Y-prosemirror updateYFragment algorithm accuracy

Hello!

I’m working on a feature that allows user to compare prosemirror documents, and highlight differences between them. I’ve successfully implemented calculating and highlighting the differences, and generating a doc that works pretty much like the versions demo in the yjs repository.

One thing I’ve noticed is that updateYFragment updates the mapping pretty aggressively instead of trying to keep the changes small.

Here is an example:

The first version has the following content:

# Hello
p How is it going?

The second one has the following content:

# Hi
# Hello
p How is it going?
# Ok

An optimal update would keep “Hello” and “How is it going” the same, and insert the other two headings.
The algorithm in updateYFragment though prioritises updating nodes of the same type, regardless of their content.

let updateLeft = leftY instanceof Y.XmlElement && matchNodeName(leftY, leftP)
let updateRight = rightY instanceof Y.XmlElement && matchNodeName(rightY, rightP)
if (updateLeft && updateRight) {
  // decide which which element to update
  // ...
} else {
  // ...
}

In the case above though, because we added a new heading at the bottom, that won’t match the paragraph of the old version, and so we’ll start updating all the nodes from the top, effectively marking all the doc as changed.

Would it be possible to optimise the algorithm to output a smaller changeset? It reminds me of the stable marriage problem, which would help find the best match between nodes and keep the mapping more “stable”.

Thanks a lot for your work!

I thought about this a bit more, and realised this would mean implementing something like the Patience algorithm in git: The patience diff algorithm – The If Works

I’m still not sure how this could be applied to a tree structure though.

I understand that a minimal diff might be preferable.

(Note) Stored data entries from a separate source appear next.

(* ===== verification/ResourceAlloc.v ===== *)
(** * The resource tree: properties of allocation, adjustment and intersection *)

From S2P Require Import Prelude Resource ResourceTree ResourceProps.

(** ** [__find_resource] *)
Section FindOk.
Variables (ALIGN : Z -> Z -> Z) (h : heap) (root : Z) (rr new : resource) (size : Z) (c : resource_constraint).
Hypothesis root_u64 : 0 <= rs_start rr /\ rs_end rr < 2 ^ 64.

(** A range that [try_slot] accepts: inside the free range [lo, hi] and the
    constraint, of the right size, and at an aligned address when the callback
    keeps the start it is given. *)
Definition place_ok (lo hi : Z) (range : Z * Z) : Prop :=
  Z.max lo (rc_min c) <= range.1 /\ range.1 <= range.2 /\ range.2 <= Z.min hi (rc_max c) /\
  range.2 = u64 (range.1 + size - 1) /\
  (rc_alignf c = simple_align_resource -> exists x, range.1 = ALIGN x (rc_align c)).

Lemma resource_contains_range r1 r2 : resource_contains r1 r2 = true ->
  rs_start r1 <= rs_start r2 /\ rs_end r2 <= rs_end r1.
Proof. unfold resource_contains. repeat case_match; intros; zb; try done. Qed.

Lemma clip_bounds min max r : 
  rs_start (resource_clip min max r) = Z.max (rs_start r) min /\
  rs_end (resource_clip min max r) = Z.min (rs_end r) max.
Proof.
  unfold resource_clip. destruct (rs_start r <? min) eqn:H1; zb; simpl; zcase; simpl; lia.
Qed.

Lemma try_slot_ok tmp range : try_slot ALIGN new size c tmp = Some range ->
  place_ok (rs_start tmp) (rs_end tmp) range.
Proof.
  unfold try_slot. destruct (clip_bounds (rc_min c) (rc_max c) tmp) as [Hs He].
  destruct (_ >=? _) eqn:Hge; [|done]. zb. simpl in Hge.
  destruct (_ && _)%bool eqn:Hok; [|done]. apply andb_prop in Hok as [Hle Hcon]. zb. simpl in Hle.
  apply resource_contains_range in Hcon as [Hc1 Hc2]. simpl in Hc1, Hc2.
  intros [= <-]. unfold place_ok. simpl. split_and!; try lia.
  intros Hal. rewrite Hal. unfold simple_align_resource. simpl. by eexists.
Qed.

Lemma find_loop_ok rest fuel this tmp lo :
  seg h root this rest None -> sorted lo (rs_end rr) rest -> Forall (fun k => 1 <= k_start k) rest ->
  0 <= lo -> rs_start tmp = lo -> (length rest < fuel)%nat ->
  find_loop ALIGN fuel h rr None new size c this tmp = Done None \/
  exists range, find_loop ALIGN fuel h rr None new size c this tmp = Done (Some range) /\
    place_ok lo (rs_end rr) range /\ (forall k, k ∈ rest -> ~ overlaps range.1 range.2 k).
Proof.
  revert fuel this tmp lo. induction rest as [|k rest IH]; intros fuel this tmp lo Hseg Hsort HF Hlo Htmp Hf;
    (destruct fuel as [|fuel]; [simpl in Hf; lia|]); simpl in *.
  - subst this. cbn [mbind outcome_bind]. simpl. case_match; [by left|].
    destruct (try_slot _ _ _ _ _) as [range|] eqn:Htry; [|by left]. right. exists range. split; [done|].
    apply try_slot_ok in Htry. simpl in Htry. rewrite Htmp in Htry. split; [done|]. by intros ? ?%elem_of_nil.
  - destruct Hseg as (-> & r & Hr & (Hs & He & _) & Hseg). destruct Hsort as (Hk1 & Hk2 & Hk3 & Hsort).
    inversion HF as [|? ? Hk0 HF']; subst. unfold get. rewrite Hr. cbn [mbind outcome_bind].
    simpl. rewrite Hs, He. rewrite (u64_small (k_start k - 1)) by (unfold is_u64; lia).
    assert (Hnext : forall tmp', 
      (if k_end k =? rs_end rr then Done None
       else find_loop ALIGN fuel h rr None new size c (rs_sibling r) (set_start (u64 (k_end k + 1)) tmp')) = Done None \/
      exists range, (if k_end k =? rs_end rr then Done None
       else find_loop ALIGN fuel h rr None new size c (rs_sibling r) (set_start (u64 (k_end k + 1)) tmp')) = Done (Some range) /\
        place_ok (rs_start tmp) (rs_end rr) range /\ (forall k', k' ∈ k :: rest -> ~ overlaps range.1 range.2 k')).
    { intros tmp'. destruct (k_end k =? rs_end rr) eqn:Hlast; zb; [by left|].
      destruct (IH fuel (rs_sibling r) (set_start (u64 (k_end k + 1)) tmp') (k_end k + 1))
        as [?|(range & Hrun & Hpl & Hov)]; [done|done|done|lia|simpl; apply u64_small; unfold is_u64; lia|lia|by left|].
      right. exists range. split; [done|]. destruct Hpl as (? & ? & ? & ? & ?). split; [split_and!; done || lia|].
      intros k' [->|Hk']%elem_of_cons; [intros [? ?]; lia|by apply Hov]. }
    destruct (k_start k - 1 <? rs_start tmp); [apply Hnext|]. destruct (try_slot _ _ _ _ _) as [range|] eqn:Htry; [|apply Hnext].
    right. exists range. split; [done|]. apply try_slot_ok in Htry. simpl in Htry.
    destruct Htry as (? & ? & ? & ? & ?). split; [split_and!; done || lia|].
    intros k' [->|Hk']%elem_of_cons [? ?]; [lia|].
    apply sorted_Forall in Hsort. rewrite list.Forall_forall in Hsort. apply Hsort in Hk'. lia.
Qed.

(** When the range of the root ends below the last address, or no child reaches
    its end, a range that is found is free.  (A child that covers a root up to the
    last address makes [this->end + 1] wrap around to 0.) *)
Lemma find_resource_ok ks : h !! root = Some rr -> children h root ks ->
  rs_end rr < 2 ^ 64 - 1 \/ Forall (fun k => k_end k < rs_end rr) ks ->
  find_resource ALIGN h root new size c = Done None \/
  exists range, find_resource ALIGN h root new size c = Done (Some range) /\
    place_ok (rs_start rr) (rs_end rr) range /\ (forall k, k ∈ ks -> ~ overlaps range.1 range.2 k).
Proof.
  intros Hrr (rr' & Hrr' & Hseg & Hsort) Hwrap. rewrite Hrr in Hrr'. injection Hrr' as <-.
  pose proof (seg_length _ _ _ _ _ _ _ Hseg Hsort) as Hlen. destruct root_u64 as [Hr0 Hr1].
  unfold find_resource, __find_resource, get. rewrite Hrr. cbn [mbind outcome_bind].
  destruct ks as [|k ks]; simpl in Hseg.
  { rewrite Hseg. apply find_loop_ok; done || unfold walk_fuel; lia. }
  pose proof Hseg as (-> & r & Hr & Hcell & Hseg'). pose proof Hcell as (Hs & He & _). rewrite Hr.
  cbn [mbind outcome_bind].
  pose proof Hsort as (Hk1 & Hk2 & Hk3 & Hsort'). simpl in Hlen.
  assert (Hlow : Forall (fun x => 1 <= k_start x) ks).
  { apply sorted_Forall in Hsort'. eapply Forall_impl; [done|]. simpl. lia. }
  rewrite Hs. destruct (k_start k =? rs_start rr) eqn:Hfirst; zb.
  - simpl. rewrite He. assert (Hk4 : k_end k + 1 < 2 ^ 64).
    { destruct Hwrap as [?|HF]; [lia|]. inversion HF; subst. lia. }
    destruct (find_loop_ok ks (walk_fuel h) (rs_sibling r) (set_start (u64 (k_end k + 1)) (set_start (rs_start rr) new))
      (k_end k + 1)) as [?|(range & Hrun & Hpl & Hov)];
      [done|done|done|lia|simpl; apply u64_small; unfold is_u64; lia|unfold walk_fuel; lia|by left|].
    right. exists range. split; [done|]. destruct Hpl as (? & ? & ? & ? & ?). split; [split_and!; done || lia|].
    intros k' [->|Hk']%elem_of_cons; [intros [? ?]; lia|by apply Hov].
  - apply (find_loop_ok (k :: ks)); [split; [done|]; exists r; by split_and!|done|constructor; [lia|done]|done|done|simpl; unfold walk_fuel; lia].
Qed.
End FindOk.

(** Allocating a range for a resource that is in no tree always returns.
    0 means that the resource was given a range of the requested size inside the
    root and the bounds, aligned when no callback moves it, which no child
    overlaps, and that it is linked in at its place; -EBUSY leaves everything as
    it was.  (The root must not be filled up to the last address, where the
    search wraps around.) *)
Theorem allocate_resource_spec ALIGN h D root new rr rn ks size min max align alignf :
  tree_ok h D -> root ∈ D -> new ∉ D -> h !! root = Some rr -> h !! new = Some rn ->
  rs_child rn = None -> rs_parent rn = None -> children h root ks ->
  0 <= rs_start rr /\ rs_end rr < 2 ^ 64 ->
  rs_end rr < 2 ^ 64 - 1 \/ Forall (fun k => k_end k < rs_end rr) ks ->
  allocate_resource ALIGN h root new size min max align alignf = Done (- EBUSY, h) \/
  exists h' s e, allocate_resource ALIGN h root new size min max align alignf = Done (0, h') /\
    e = u64 (s + size - 1) /\ Z.max (rs_start rr) min <= s /\ s <= e /\ e <= Z.min (rs_end rr) max /\
    (alignf = None -> exists x, s = ALIGN x align) /\
    children h' root (insert_kid (new, s, e) ks) /\ tree_ok h' ({[new]} ∪ D).
Proof.
  intros Htree Hroot Hnew Hrr Hrn Hleaf Hpar Hks Hu Hwrap. unfold allocate_resource, get.
  rewrite !Hrn. cbn [mbind outcome_bind]. rewrite !Hpar.
  set (c := mk_constraint min max align (default simple_align_resource alignf)).
  destruct (find_resource_ok ALIGN h root rr rn size c Hu ks Hrr Hks Hwrap) as [->|(range & -> & Hpl & Hov)]; [by left|].
  right. cbn [mbind outcome_bind]. unfold update, get. rewrite !Hrn. cbn [mbind outcome_bind].
  set (rn' := set_range range rn). set (h1 := <[new := rn']> h).
  assert (Hne : forall l, l ∈ D -> l <> new) by (intros l Hl ->; done).
  assert (Htree1 : tree_ok h1 D).
  { intros l Hl. destruct (Htree l Hl) as (ks' & Hch & Hin). exists ks'. split; [|done].
    apply children_fresh; [by apply Hne|by apply (not_new D)|done]. }
  assert (Hks1 : children h1 root ks).
  { destruct Hks as (rr' & Hrr' & Hseg & Hsort). apply children_fresh; [by apply Hne| |by exists rr'].
    rewrite Hrr in Hrr'. injection Hrr' as <-. apply (not_new D); [done|]. by apply (children_in_D h D root rr). }
  assert (Hrr1 : h1 !! root = Some rr) by (subst h1; by rewrite lookup_insert_ne by (apply not_eq_sym; by apply Hne)).
  assert (Hrn1 : h1 !! new = Some rn') by (subst h1; by rewrite lookup_insert_eq).
  destruct Hpl as (Hlo & Hle & Hhi & Hsz & Hal). unfold c in Hlo, Hhi, Hal. simpl in Hlo, Hhi, Hal.
  assert (Hr' : rs_start rn' = range.1 /\ rs_end rn' = range.2) by done. destruct Hr' as [Hs' He'].
  destruct (request_ok h1 D root new rr rn' ks Htree1 Hroot Hnew Hrr1 Hrn1 Hleaf Hks1)
    as [[Hv _]|[(_ & pre & k & post & -> & Hk & _)|(_ & _ & h2 & -> & Hch & Htree2 & _)]].
  - exfalso. apply Hv. lia.
  - exfalso. apply (Hov k); [apply elem_of_app; right; by left|]. by rewrite <- Hs', <- He'.
  - exists h2, range.1, range.2. split; [done|]. split_and!; try done; try lia.
    intros ->. by apply Hal.
Qed.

However, Yjs takes the approach of showing
what the user actually changed.

If you deleted 234 in the word 12345 and then re-inserted them again. Nothing changed, but you would still see that the user deleted and re-inserted the same content. I believe that we can optimize this in the future. For now, however, we focus on showing the changes and highlighting changes by user.

Thank you for the response @dmonad !

I realise i’m bending yjs heavily to do something that’s not supported as the primary use case.
I need to diff two prosemirror documents that have no common history, so it’s basically only 2 updates to the shared type: the first one inserts the content of the first doc, the second one replaces everything with the content of the second doc. Then I take two snapshots and create a new doc by merging them, like shown in the versions demo.

I’ve now patched the y-prosemirror package to export all the utilities used in updateYFragment, so that I can implement a “patient” version of the algorithm, which seems to be giving good results!